***** Material for this exercise

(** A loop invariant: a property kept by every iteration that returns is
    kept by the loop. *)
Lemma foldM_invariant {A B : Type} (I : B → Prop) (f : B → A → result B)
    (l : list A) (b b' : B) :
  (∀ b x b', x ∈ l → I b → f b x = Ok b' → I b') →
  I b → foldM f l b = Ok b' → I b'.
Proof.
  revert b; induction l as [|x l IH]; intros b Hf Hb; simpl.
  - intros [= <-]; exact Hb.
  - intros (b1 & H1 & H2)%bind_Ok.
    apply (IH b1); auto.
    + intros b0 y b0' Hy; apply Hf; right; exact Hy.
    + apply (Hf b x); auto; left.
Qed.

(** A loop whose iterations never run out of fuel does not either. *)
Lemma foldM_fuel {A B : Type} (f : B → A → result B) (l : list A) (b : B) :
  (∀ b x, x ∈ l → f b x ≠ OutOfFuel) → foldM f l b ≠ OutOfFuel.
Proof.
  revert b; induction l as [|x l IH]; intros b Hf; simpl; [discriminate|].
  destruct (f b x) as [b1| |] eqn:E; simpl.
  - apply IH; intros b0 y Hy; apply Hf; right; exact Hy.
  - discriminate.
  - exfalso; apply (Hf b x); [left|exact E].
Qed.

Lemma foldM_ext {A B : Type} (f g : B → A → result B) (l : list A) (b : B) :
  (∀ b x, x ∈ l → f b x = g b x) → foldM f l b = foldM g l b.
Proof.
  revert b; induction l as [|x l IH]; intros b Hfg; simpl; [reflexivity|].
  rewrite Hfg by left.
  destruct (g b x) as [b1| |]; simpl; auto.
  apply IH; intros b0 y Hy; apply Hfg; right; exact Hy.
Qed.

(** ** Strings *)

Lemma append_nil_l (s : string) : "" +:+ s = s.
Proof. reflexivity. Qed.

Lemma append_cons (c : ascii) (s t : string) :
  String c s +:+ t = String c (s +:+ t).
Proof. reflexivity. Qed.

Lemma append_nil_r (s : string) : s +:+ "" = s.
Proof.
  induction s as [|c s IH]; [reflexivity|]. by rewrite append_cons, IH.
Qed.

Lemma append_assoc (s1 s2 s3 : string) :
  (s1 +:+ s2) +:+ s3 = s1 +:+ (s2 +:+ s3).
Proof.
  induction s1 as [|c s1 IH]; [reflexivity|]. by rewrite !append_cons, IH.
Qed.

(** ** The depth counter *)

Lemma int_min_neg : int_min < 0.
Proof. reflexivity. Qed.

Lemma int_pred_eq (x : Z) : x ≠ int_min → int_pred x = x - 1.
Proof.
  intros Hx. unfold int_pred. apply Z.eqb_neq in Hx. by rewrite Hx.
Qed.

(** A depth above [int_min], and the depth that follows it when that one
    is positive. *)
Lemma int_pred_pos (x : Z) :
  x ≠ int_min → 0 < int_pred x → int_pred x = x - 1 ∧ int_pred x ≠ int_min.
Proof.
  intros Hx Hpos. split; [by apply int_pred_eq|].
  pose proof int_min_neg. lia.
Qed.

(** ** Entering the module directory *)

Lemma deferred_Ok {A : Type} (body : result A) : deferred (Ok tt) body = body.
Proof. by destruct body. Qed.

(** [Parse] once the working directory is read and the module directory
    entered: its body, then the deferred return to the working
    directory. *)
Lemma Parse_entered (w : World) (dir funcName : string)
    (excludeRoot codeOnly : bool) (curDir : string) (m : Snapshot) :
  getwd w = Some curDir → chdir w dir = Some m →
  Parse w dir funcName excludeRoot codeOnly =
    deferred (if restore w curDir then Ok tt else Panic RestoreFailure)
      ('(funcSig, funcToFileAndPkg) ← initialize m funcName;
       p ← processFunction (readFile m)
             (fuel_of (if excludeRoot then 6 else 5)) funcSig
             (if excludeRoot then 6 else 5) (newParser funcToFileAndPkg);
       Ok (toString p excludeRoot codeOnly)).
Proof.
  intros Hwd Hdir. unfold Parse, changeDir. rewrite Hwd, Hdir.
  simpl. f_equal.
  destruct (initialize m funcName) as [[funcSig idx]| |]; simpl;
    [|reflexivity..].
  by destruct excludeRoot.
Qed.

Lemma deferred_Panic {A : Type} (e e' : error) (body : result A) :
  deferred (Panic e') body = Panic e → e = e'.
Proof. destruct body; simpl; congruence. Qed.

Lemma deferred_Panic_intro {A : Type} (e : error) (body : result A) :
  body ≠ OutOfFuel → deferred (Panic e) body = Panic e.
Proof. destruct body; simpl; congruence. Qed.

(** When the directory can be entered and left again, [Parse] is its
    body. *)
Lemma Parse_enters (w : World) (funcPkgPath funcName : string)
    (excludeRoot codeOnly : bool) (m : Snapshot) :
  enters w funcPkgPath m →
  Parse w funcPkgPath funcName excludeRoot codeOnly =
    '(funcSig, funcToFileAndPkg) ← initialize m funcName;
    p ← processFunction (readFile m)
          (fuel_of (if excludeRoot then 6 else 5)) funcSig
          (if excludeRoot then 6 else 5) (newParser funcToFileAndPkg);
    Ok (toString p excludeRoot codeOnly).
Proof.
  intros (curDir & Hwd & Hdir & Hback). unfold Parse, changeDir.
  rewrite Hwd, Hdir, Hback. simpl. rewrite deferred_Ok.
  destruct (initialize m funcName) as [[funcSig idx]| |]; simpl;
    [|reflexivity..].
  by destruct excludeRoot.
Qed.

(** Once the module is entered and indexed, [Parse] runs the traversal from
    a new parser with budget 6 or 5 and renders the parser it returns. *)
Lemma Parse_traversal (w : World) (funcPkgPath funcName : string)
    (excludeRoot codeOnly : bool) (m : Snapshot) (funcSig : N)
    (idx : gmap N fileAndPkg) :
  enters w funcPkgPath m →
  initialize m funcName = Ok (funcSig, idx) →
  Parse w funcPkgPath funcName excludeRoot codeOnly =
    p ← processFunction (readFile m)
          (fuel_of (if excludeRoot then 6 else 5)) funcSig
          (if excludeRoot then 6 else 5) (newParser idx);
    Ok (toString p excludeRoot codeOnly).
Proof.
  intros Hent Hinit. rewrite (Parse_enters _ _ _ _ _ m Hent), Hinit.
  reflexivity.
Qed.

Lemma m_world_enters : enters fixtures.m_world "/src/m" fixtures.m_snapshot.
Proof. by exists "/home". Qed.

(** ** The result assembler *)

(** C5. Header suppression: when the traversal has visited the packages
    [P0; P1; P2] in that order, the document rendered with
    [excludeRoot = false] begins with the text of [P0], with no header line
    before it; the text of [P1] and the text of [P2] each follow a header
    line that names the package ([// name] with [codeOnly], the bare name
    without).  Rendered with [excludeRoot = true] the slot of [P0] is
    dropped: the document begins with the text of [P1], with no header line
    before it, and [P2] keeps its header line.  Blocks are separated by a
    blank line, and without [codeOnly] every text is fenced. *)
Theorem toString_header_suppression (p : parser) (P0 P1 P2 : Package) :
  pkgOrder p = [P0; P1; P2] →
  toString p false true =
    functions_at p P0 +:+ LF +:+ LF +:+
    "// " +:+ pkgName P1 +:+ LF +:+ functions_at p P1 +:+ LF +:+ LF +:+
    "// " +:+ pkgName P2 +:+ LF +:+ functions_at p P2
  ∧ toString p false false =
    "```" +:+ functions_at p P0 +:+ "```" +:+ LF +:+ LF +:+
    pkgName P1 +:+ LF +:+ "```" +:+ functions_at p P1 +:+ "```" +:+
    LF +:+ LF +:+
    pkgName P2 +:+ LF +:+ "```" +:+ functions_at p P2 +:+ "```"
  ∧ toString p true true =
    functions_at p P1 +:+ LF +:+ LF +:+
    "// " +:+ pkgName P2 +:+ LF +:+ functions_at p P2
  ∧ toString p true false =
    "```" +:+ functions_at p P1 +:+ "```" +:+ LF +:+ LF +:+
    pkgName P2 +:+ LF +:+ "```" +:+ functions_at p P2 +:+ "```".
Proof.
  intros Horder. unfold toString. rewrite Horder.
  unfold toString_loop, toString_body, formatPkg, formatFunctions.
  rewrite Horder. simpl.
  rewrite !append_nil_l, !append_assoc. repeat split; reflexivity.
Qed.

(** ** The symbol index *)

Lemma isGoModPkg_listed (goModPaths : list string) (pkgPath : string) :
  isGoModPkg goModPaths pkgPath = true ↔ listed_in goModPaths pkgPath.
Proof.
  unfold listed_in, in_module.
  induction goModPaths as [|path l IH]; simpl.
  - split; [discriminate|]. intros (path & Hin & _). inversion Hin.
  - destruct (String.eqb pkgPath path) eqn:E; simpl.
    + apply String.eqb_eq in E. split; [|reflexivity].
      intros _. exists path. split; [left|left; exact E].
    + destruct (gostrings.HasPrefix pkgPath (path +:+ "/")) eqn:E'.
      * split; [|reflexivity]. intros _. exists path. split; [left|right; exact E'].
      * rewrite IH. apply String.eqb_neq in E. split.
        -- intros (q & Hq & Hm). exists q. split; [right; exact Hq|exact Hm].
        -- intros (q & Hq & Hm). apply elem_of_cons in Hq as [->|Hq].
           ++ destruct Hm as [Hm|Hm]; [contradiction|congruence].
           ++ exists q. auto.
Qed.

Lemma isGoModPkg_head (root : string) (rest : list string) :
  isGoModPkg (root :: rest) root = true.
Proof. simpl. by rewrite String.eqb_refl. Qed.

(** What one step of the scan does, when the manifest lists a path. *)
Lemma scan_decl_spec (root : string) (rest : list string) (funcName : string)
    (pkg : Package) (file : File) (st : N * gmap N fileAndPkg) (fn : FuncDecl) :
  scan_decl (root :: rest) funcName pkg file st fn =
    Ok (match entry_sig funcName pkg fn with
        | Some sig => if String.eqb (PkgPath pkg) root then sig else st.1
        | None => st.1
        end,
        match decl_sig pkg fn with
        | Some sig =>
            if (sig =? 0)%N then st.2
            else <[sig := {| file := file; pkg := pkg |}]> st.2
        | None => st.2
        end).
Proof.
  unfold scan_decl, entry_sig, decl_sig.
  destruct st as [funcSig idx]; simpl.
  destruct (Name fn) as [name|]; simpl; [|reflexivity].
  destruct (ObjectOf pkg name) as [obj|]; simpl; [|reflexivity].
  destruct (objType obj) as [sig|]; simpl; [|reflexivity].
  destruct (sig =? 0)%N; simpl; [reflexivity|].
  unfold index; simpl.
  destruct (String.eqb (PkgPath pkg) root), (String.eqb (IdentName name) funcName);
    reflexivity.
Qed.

**********

Across all the entries above, how many lines have the word "directory" in them? Only the number, please.

Written solution:
4